──────── Supplied data ────────

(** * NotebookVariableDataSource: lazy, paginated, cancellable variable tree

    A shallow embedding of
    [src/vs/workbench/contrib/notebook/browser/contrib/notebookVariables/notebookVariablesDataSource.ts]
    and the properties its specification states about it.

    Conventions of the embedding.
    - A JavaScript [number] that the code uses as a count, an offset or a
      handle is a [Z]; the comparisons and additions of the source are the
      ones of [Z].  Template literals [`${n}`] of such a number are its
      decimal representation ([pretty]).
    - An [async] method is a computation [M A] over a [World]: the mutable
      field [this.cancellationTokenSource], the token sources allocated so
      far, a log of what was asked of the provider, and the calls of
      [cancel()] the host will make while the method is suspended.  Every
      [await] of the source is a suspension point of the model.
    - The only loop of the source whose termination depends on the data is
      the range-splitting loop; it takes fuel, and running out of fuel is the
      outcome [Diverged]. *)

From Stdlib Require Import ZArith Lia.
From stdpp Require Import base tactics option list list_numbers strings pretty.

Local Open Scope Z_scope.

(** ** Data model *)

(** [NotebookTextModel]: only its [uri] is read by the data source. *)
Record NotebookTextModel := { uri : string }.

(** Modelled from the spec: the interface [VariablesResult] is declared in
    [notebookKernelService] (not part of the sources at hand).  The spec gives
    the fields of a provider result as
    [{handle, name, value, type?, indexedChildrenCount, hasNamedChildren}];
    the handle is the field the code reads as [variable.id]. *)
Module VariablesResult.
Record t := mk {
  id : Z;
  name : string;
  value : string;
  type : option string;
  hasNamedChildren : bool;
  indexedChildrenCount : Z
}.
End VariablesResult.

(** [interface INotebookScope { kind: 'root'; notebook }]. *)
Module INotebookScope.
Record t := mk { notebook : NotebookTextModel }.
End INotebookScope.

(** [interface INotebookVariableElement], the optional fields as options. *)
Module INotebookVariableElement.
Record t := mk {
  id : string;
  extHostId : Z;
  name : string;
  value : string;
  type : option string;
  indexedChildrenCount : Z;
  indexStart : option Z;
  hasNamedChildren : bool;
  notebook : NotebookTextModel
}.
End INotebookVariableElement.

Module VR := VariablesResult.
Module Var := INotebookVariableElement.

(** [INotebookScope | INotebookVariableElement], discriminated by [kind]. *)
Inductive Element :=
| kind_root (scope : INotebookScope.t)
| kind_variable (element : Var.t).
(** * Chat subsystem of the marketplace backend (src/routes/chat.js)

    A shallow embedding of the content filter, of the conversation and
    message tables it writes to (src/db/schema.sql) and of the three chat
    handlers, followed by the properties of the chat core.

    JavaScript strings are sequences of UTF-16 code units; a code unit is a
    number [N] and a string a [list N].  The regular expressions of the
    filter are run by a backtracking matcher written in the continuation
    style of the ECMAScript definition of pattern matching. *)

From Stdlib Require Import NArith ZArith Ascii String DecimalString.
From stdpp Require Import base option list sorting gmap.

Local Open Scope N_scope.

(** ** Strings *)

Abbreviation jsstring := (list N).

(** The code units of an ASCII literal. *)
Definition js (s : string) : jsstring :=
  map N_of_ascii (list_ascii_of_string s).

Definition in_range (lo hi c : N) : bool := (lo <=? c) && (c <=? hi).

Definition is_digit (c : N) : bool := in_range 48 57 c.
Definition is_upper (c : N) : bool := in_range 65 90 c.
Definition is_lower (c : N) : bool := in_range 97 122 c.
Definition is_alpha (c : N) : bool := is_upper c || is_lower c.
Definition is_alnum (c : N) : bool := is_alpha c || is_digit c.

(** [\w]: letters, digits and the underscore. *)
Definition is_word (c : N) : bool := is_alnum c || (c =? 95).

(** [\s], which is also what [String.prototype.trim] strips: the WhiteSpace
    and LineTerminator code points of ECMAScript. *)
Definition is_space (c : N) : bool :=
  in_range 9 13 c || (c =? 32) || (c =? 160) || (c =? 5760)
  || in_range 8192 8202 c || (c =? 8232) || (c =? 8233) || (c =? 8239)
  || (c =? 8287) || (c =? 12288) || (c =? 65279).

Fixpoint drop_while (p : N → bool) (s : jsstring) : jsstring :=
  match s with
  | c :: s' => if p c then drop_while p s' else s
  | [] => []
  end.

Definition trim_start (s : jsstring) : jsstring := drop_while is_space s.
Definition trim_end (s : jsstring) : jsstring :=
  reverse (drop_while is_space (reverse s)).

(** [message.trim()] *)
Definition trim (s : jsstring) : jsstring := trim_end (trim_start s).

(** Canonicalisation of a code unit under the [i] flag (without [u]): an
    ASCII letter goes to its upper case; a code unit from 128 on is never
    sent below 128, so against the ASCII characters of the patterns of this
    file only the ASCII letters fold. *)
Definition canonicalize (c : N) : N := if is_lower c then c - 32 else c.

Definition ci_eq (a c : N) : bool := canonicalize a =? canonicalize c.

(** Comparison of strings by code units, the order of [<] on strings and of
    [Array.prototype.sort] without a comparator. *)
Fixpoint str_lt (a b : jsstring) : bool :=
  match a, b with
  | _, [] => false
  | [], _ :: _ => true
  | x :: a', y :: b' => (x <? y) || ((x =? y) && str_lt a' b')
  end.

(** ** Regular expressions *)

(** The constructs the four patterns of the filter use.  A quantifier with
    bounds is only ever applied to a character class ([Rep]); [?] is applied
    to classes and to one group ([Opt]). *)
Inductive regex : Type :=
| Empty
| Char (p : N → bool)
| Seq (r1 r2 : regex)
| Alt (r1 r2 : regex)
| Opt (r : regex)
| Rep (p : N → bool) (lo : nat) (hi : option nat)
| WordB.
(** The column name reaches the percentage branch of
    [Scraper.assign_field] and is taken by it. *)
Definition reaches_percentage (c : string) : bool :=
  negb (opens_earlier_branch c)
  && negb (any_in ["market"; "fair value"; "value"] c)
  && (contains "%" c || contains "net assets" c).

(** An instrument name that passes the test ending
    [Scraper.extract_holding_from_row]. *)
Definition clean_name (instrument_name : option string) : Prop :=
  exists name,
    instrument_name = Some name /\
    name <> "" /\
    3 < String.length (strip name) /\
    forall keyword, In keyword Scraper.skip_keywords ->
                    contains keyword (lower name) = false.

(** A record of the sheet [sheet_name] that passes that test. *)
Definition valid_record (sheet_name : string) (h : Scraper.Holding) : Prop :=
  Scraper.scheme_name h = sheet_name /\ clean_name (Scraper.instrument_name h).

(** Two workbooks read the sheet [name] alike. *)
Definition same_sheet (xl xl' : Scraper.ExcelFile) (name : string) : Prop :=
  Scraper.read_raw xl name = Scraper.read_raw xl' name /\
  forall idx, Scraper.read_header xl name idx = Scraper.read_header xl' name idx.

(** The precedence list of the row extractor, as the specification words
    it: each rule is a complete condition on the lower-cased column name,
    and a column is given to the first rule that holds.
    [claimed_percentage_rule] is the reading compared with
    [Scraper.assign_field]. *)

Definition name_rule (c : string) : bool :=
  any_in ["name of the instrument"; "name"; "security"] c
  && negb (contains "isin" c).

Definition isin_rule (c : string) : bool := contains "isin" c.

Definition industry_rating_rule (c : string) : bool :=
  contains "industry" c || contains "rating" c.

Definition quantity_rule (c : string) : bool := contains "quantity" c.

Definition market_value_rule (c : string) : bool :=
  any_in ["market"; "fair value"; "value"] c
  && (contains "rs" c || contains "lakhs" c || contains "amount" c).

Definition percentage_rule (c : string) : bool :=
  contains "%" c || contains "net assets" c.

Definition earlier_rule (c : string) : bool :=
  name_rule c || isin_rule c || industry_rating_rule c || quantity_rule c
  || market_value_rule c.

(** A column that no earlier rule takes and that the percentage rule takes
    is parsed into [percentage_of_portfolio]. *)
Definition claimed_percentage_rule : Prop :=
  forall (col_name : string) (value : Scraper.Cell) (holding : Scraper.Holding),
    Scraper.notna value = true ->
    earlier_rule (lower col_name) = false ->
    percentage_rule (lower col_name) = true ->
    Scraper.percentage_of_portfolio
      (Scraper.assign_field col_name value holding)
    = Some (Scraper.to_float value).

────────

◆ **Work request**:
Determine how many lines in the listing hold the word "contains". Give only that figure.

◆ **Answer to this exercise**:
8